== WORKING DATA

(** * The mixer and heat-exchanger tutorial notebooks

    The repository holds two Jupyter notebooks.  Each one is a sequence of
    code cells that drive an external modelling framework: a cell builds
    model components, fixes variables, calls a solver or asserts something
    about the values it reads back.  The notebooks are embedded here as
    programs of a state-and-exception monad over the interpreter's state
    (the global names and the model object [m]); everything the framework
    computes (what a unit model declares, what the solver returns, the
    steam enthalpy function) is a field of a [Framework] record that the
    cells take as a parameter.

    Python numbers are integers of any size and binary64 floats, with
    Python's mixed arithmetic and comparisons.  The model object is the
    field [m] of the state, and the library functions that the first cell
    of a notebook imports are called directly; the names that later cells
    import are looked up where they are used.  The packages the notebooks
    import are taken to be installed.  Calls that only print ([print],
    [report], the [tee] option) are left out. *)

From Stdlib Require Import Floats ZArith.
From stdpp Require Import base option list strings pretty gmap.

#[local] Set Warnings "-inexact-float".

(** ** Python values and exceptions *)

Module Py.

(** [pyomo.opt.TerminationCondition] and [pyomo.opt.SolverStatus]: the
    notebooks name only [optimal] and [ok]; the other members are the
    ones a solver reports when it stops without converging. *)
Inductive TerminationCondition :=
  | optimal | maxIterations | maxTimeLimit | infeasible | unbounded
  | other_termination.

Inductive SolverStatus := ok | warning | error | aborted | unknown.

Record SolverResults := mkResults {
  termination_condition : TerminationCondition;
  status : SolverStatus }.

#[export] Instance TerminationCondition_eq_dec : EqDecision TerminationCondition.
Proof. solve_decision. Defined.

#[export] Instance SolverStatus_eq_dec : EqDecision SolverStatus.
Proof. solve_decision. Defined.

(** A Python number: an [int] or a [float]. *)
Inductive num :=
  | NInt (z : Z)
  | NFloat (f : float).
Arguments NFloat f%_float.

(** The objects the notebooks bind to global names.  [PModule name] is
    what [import name] binds, [PImported module name] what
    [from module import name] binds. *)
Inductive PyObj :=
  | PNone
  | PInt (z : Z)
  | PFloat (f : float)
  | PSolver (name : string)
  | PResults (r : SolverResults)
  | PModule (name : string)
  | PImported (module name : string).

(** [SolverError] is whatever the external solver call raises. *)
Inductive exn :=
  | AssertionError
  | NameError (name : string)
  | AttributeError
  | KeyError
  | TypeError
  | ValueError
  | OverflowError
  | SolverError.

Inductive Result (A : Type) :=
  | Ok (a : A)
  | Raise (e : exn).
Arguments Ok {A} a.
Arguments Raise {A} e.

#[export] Instance Result_ret : MRet Result := λ A a, Ok a.

#[export] Instance Result_bind : MBind Result := λ A B f r,
  match r with
  | Ok a => f a
  | Raise e => Raise e
  end.

Definition of_num (n : num) : PyObj :=
  match n with
  | NInt z => PInt z
  | NFloat f => PFloat f
  end.

Definition as_num (o : PyObj) : option num :=
  match o with
  | PInt z => Some (NInt z)
  | PFloat f => Some (NFloat f)
  | _ => None
  end.

(** [float(z)]: the nearest float, ties to even; an integer that rounds
    beyond the largest float raises. *)
Definition to_float (z : Z) : Result float :=
  let f := SF2Prim (binary_normalize prec emax z 0 false) in
  if is_infinity f then Raise OverflowError else Ok f.

(** Comparing an integer with a float compares their exact values; a NaN
    compares with nothing. *)
Definition compare_int_float (z : Z) (f : float) : option comparison :=
  match Prim2SF f with
  | S754_nan => None
  | S754_infinity s => Some (if s then Gt else Lt)
  | S754_zero _ => Some (z ?= 0)%Z
  | S754_finite s mf e =>
      let v := if s then Z.neg mf else Z.pos mf in
      Some (if (0 <=? e)%Z then (z ?= v * 2 ^ e)%Z else (z * 2 ^ (- e) ?= v)%Z)
  end.

Definition num_compare (a b : num) : option comparison :=
  match a, b with
  | NInt x, NInt y => Some (x ?= y)%Z
  | NInt x, NFloat y => compare_int_float x y
  | NFloat x, NInt y => CompOpp <$> compare_int_float y x
  | NFloat x, NFloat y =>
      match PrimFloat.compare x y with
      | FEq => Some Eq
      | FLt => Some Lt
      | FGt => Some Gt
      | FNotComparable => None
      end
  end.

(** [a == b], [a <= b] and [a < b] on numbers. *)
Definition num_eqb (a b : num) : bool :=
  match num_compare a b with
  | Some Eq => true
  | _ => false
  end.

Definition num_leb (a b : num) : bool :=
  match num_compare a b with
  | Some Eq | Some Lt => true
  | _ => false
  end.

Definition num_ltb (a b : num) : bool :=
  match num_compare a b with
  | Some Lt => true
  | _ => false
  end.

(** [a * b] and [a - b]: exact on two integers, in floats otherwise, the
    integer operand converted first. *)
Definition num_mul (a b : num) : Result num :=
  match a, b with
  | NInt x, NInt y => Ok (NInt (x * y))
  | NInt x, NFloat y => x' ← to_float x ; Ok (NFloat (x' * y))
  | NFloat x, NInt y => y' ← to_float y ; Ok (NFloat (x * y'))
  | NFloat x, NFloat y => Ok (NFloat (x * y))
  end.

Definition num_sub (a b : num) : Result num :=
  match a, b with
  | NInt x, NInt y => Ok (NInt (x - y))
  | NInt x, NFloat y => x' ← to_float x ; Ok (NFloat (x' - y))
  | NFloat x, NInt y => y' ← to_float y ; Ok (NFloat (x - y'))
  | NFloat x, NFloat y => Ok (NFloat (x - y))
  end.

Definition num_abs (a : num) : num :=
  match a with
  | NInt x => NInt (Z.abs x)
  | NFloat x => NFloat (PrimFloat.abs x)
  end.

(** [math.isnan(a)] and [math.isinf(a)], which convert an integer to a
    float first. *)
Definition num_isnan (a : num) : Result bool :=
  match a with
  | NInt x => _ ← to_float x ; Ok false
  | NFloat x => Ok (is_nan x)
  end.

Definition num_isinf (a : num) : Result bool :=
  match a with
  | NInt x => _ ← to_float x ; Ok false
  | NFloat x => Ok (is_infinity x)
  end.

(** [o == z] for an integer literal [z]. *)
Definition eq_int (o : PyObj) (z : Z) : bool :=
  match as_num o with
  | Some a => num_eqb a (NInt z)
  | None => false
  end.

(** [o == pytest.approx(expected, abs=tol)], as the comparison of
    [pytest.approx] with a scalar goes: equal numbers compare equal; an
    operand that is not a number compares unequal; an expected value that
    is NaN or infinite compares unequal to anything else; otherwise, with
    [abs] given and no [rel], the comparison is
    [abs(expected - o) <= tol], where a negative or NaN tolerance is a
    [ValueError]. *)
Definition approx (o : PyObj) (expected tol : num) : Result bool :=
  match as_num o with
  | None => Ok false
  | Some a =>
      if num_eqb a expected then Ok true
      else
        nan ← num_isnan (num_abs expected) ;
        if nan : bool then Ok false
        else
          inf ← num_isinf (num_abs expected) ;
          if inf : bool then Ok false
          else
            d ← num_sub expected a ;
            if num_ltb tol (NInt 0) then Raise ValueError
            else
              tnan ← num_isnan tol ;
              if tnan : bool then Raise ValueError
              else Ok (num_leb (num_abs d) tol)
  end.

Definition mul (a b : PyObj) : Result PyObj :=
  match as_num a, as_num b with
  | Some x, Some y => n ← num_mul x y ; Ok (of_num n)
  | _, _ => Raise TypeError
  end.

Definition sub (a b : PyObj) : Result PyObj :=
  match as_num a, as_num b with
  | Some x, Some y => n ← num_sub x y ; Ok (of_num n)
  | _, _ => Raise TypeError
  end.

(** [r.solver.termination_condition] and [r.solver.status]. *)
Definition solver_termination_condition (o : PyObj) : Result TerminationCondition :=
  match o with
  | PResults r => Ok (termination_condition r)
  | _ => Raise AttributeError
  end.

Definition solver_status (o : PyObj) : Result SolverStatus :=
  match o with
  | PResults r => Ok (status r)
  | _ => Raise AttributeError
  end.

Definition is_imported (module name : string) (o : PyObj) : bool :=
  match o with
  | PImported module' name' =>
      bool_decide (module' = module) && bool_decide (name' = name)
  | _ => false
  end.

(** [cls.optimal] and [cls.ok], for the object bound to the name of the
    enumeration, and [pytest.approx] for the one bound to [pytest]. *)
Definition dot_optimal (cls : PyObj) : Result TerminationCondition :=
  if is_imported "pyomo.opt" "TerminationCondition" cls
  then Ok optimal else Raise AttributeError.

Definition dot_ok (cls : PyObj) : Result SolverStatus :=
  if is_imported "pyomo.opt" "SolverStatus" cls
  then Ok ok else Raise AttributeError.

Definition dot_approx (pytest : PyObj) : Result unit :=
  match pytest with
  | PModule name => if bool_decide (name = "pytest") then Ok tt else Raise AttributeError
  | _ => Raise AttributeError
  end.

End Py.
Export Py.

(** ** The model object *)

Module Pyomo.

(** A component is addressed by its path from [m]: the attribute names,
    and each index as an element of its own, written in brackets, so
    [m.fs.mixer_1.inlet_1.flow_mol[0]] is
    [["fs"; "mixer_1"; "inlet_1"; "flow_mol"; "[0]"]]. *)
Abbreviation path := (list string).

Definition is_index (s : string) : bool := String.prefix "[" s.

====

__EXERCISE DETAILS__:
Across all lines of the data above, count those that contain the word "AttributeError", giving the number without further comment.

__EXERCISE SOLUTION__:
7